# PROMPT
Exactly the lines from the opening of the records through the line containing "From stdpp Require" should be copied, with both included.
··· ENTRIES SUPPLIED
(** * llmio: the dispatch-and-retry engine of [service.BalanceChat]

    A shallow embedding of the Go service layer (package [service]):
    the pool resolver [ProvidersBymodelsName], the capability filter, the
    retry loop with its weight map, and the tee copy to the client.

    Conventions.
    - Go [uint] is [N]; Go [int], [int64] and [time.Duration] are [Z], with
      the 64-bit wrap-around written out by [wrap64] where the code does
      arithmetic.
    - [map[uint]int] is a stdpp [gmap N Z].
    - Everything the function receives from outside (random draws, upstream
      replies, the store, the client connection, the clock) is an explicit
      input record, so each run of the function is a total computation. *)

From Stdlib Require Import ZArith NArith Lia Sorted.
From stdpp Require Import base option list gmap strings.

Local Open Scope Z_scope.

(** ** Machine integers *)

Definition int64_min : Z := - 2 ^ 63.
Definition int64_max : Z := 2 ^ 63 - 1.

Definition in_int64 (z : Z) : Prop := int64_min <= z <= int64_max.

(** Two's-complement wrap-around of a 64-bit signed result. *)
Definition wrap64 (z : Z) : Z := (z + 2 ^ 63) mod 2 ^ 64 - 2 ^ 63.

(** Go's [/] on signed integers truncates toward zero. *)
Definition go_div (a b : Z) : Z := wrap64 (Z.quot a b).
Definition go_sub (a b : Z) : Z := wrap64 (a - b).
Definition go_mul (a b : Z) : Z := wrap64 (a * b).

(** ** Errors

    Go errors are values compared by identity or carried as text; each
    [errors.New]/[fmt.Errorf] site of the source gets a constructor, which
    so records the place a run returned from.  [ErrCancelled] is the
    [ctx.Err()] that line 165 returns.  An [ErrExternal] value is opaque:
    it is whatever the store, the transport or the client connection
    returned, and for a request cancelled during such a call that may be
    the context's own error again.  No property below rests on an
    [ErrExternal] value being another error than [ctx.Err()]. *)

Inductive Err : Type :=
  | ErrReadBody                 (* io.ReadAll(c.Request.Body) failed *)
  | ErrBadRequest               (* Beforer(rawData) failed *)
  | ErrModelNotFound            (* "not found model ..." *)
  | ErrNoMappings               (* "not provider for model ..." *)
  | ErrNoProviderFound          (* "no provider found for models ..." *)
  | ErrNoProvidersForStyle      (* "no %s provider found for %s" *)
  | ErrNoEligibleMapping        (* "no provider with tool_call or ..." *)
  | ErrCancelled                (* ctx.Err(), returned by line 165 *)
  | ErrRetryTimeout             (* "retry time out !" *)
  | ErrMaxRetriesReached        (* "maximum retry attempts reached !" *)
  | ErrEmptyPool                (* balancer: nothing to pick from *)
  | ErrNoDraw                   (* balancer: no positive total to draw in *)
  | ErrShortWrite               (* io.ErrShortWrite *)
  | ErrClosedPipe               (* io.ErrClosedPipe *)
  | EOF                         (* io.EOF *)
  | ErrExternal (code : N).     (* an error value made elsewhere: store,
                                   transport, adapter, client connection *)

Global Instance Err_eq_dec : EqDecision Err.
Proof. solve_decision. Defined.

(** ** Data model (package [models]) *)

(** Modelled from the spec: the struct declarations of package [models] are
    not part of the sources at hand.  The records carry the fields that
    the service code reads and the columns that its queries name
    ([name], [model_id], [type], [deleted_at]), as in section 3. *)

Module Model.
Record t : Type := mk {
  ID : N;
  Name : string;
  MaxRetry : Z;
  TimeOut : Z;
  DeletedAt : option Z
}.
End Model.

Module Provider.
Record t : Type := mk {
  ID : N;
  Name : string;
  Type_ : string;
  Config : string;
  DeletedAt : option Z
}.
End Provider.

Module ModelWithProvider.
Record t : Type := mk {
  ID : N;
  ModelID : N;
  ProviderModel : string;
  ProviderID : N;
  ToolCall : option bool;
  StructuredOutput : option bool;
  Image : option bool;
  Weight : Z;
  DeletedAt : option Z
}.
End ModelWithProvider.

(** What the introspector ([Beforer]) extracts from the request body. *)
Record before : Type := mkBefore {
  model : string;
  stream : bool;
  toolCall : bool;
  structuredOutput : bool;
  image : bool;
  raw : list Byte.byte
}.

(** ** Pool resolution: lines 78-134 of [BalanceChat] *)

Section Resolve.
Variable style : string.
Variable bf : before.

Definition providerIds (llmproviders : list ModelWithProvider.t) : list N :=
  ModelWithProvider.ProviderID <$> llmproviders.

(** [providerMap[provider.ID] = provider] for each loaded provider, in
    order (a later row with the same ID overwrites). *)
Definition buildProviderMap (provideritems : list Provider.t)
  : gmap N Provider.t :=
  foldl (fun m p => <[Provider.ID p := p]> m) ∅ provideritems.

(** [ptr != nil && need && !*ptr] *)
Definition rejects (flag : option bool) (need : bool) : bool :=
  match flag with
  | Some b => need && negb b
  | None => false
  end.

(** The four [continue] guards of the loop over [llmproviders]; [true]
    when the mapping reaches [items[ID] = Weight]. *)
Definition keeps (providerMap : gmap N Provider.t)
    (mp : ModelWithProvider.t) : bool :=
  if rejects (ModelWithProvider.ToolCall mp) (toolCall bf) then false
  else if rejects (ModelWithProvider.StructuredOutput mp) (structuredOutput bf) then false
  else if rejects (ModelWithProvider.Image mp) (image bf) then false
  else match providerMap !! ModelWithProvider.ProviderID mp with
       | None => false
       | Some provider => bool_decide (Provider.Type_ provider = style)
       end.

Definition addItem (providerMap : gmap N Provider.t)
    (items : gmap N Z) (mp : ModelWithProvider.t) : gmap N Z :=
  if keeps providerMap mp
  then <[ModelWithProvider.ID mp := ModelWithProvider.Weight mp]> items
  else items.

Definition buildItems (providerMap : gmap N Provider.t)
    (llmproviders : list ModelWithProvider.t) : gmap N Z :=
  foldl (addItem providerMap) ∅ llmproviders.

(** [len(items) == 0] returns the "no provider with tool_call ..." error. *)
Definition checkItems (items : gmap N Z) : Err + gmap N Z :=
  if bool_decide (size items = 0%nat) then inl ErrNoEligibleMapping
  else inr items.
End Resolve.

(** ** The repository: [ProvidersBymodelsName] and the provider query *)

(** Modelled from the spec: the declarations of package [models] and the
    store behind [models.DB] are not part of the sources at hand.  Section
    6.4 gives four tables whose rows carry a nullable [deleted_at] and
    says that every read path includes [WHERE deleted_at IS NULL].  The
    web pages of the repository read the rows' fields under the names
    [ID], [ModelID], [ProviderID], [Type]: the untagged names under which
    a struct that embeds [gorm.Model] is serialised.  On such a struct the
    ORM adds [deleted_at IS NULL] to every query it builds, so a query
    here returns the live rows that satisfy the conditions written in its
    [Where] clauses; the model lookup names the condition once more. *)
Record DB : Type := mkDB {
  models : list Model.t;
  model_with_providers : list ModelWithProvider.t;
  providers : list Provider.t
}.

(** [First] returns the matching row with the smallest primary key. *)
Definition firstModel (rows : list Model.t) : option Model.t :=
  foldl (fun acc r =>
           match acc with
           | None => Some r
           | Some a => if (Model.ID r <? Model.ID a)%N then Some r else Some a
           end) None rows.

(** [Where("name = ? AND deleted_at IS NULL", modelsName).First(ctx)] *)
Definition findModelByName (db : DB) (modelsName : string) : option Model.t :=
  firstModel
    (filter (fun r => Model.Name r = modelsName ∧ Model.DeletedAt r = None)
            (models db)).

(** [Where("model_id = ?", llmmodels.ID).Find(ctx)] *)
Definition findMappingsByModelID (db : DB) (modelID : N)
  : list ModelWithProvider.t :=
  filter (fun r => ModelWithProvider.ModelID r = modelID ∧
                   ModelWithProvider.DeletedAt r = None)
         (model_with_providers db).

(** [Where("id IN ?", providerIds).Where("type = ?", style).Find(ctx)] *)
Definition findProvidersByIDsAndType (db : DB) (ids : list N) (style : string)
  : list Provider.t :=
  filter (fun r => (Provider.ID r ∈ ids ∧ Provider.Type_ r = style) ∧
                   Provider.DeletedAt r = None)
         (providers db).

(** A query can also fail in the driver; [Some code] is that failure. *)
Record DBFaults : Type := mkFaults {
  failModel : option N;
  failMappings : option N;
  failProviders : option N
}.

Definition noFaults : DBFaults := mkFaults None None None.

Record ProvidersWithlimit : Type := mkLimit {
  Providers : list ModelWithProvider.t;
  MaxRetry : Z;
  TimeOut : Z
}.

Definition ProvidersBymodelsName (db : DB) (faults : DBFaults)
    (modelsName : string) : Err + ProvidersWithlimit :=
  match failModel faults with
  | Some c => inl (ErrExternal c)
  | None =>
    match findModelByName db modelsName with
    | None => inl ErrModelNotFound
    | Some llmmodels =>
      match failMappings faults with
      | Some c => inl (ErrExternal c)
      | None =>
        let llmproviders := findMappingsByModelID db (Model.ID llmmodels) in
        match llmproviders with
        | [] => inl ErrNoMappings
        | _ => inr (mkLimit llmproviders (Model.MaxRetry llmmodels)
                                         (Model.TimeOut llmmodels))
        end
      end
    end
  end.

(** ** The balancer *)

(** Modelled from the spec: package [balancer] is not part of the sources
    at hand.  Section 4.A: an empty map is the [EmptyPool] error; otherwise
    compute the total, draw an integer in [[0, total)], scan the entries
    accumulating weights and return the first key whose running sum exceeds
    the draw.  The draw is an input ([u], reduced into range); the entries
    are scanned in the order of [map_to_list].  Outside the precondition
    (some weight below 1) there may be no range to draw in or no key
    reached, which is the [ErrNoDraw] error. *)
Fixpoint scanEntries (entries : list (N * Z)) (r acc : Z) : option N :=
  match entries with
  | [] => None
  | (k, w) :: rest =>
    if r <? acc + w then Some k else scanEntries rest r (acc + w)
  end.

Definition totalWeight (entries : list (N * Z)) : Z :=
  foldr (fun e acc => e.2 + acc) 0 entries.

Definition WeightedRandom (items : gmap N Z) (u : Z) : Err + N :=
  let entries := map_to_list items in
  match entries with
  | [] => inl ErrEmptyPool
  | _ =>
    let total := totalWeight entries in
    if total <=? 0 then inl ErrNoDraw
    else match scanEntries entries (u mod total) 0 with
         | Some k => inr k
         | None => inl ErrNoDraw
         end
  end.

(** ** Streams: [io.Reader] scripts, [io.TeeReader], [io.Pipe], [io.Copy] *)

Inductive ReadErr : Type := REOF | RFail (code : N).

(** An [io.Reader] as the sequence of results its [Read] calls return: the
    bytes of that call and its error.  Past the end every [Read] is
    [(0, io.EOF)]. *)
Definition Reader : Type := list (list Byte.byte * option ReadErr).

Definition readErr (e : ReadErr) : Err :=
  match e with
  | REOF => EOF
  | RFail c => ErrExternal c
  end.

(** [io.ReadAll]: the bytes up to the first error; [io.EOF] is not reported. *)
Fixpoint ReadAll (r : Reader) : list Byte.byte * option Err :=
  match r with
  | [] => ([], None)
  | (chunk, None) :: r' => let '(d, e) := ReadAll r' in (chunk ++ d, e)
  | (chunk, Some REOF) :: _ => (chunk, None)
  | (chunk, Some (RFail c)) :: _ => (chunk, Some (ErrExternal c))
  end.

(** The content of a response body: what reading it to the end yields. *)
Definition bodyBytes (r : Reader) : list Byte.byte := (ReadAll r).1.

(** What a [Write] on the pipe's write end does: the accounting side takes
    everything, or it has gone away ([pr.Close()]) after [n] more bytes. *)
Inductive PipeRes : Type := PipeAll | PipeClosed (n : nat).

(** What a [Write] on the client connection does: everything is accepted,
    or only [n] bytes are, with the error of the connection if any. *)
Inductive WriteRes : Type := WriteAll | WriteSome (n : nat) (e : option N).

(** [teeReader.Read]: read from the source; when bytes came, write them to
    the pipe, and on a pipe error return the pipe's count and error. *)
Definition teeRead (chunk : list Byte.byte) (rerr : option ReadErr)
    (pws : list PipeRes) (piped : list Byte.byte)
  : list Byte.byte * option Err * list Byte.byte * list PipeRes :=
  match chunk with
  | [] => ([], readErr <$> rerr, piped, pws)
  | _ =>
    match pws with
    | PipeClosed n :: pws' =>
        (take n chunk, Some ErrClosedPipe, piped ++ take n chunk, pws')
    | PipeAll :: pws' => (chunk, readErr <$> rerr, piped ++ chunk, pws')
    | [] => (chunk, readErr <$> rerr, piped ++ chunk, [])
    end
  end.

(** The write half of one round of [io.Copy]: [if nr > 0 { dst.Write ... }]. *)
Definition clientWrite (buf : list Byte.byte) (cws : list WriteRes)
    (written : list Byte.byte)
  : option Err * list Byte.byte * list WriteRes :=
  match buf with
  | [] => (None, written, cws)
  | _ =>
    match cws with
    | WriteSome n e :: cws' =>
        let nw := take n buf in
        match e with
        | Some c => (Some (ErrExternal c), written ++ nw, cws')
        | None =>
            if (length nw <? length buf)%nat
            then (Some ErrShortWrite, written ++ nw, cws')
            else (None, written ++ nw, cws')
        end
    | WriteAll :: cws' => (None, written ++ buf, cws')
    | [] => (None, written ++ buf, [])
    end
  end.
······
# TASK RESPONSE
(** * llmio: the dispatch-and-retry engine of [service.BalanceChat]

    A shallow embedding of the Go service layer (package [service]):
    the pool resolver [ProvidersBymodelsName], the capability filter, the
    retry loop with its weight map, and the tee copy to the client.

    Conventions.
    - Go [uint] is [N]; Go [int], [int64] and [time.Duration] are [Z], with
      the 64-bit wrap-around written out by [wrap64] where the code does
      arithmetic.
    - [map[uint]int] is a stdpp [gmap N Z].
    - Everything the function receives from outside (random draws, upstream
      replies, the store, the client connection, the clock) is an explicit
      input record, so each run of the function is a total computation. *)

From Stdlib Require Import ZArith NArith Lia Sorted.
From stdpp Require Import base option list gmap strings.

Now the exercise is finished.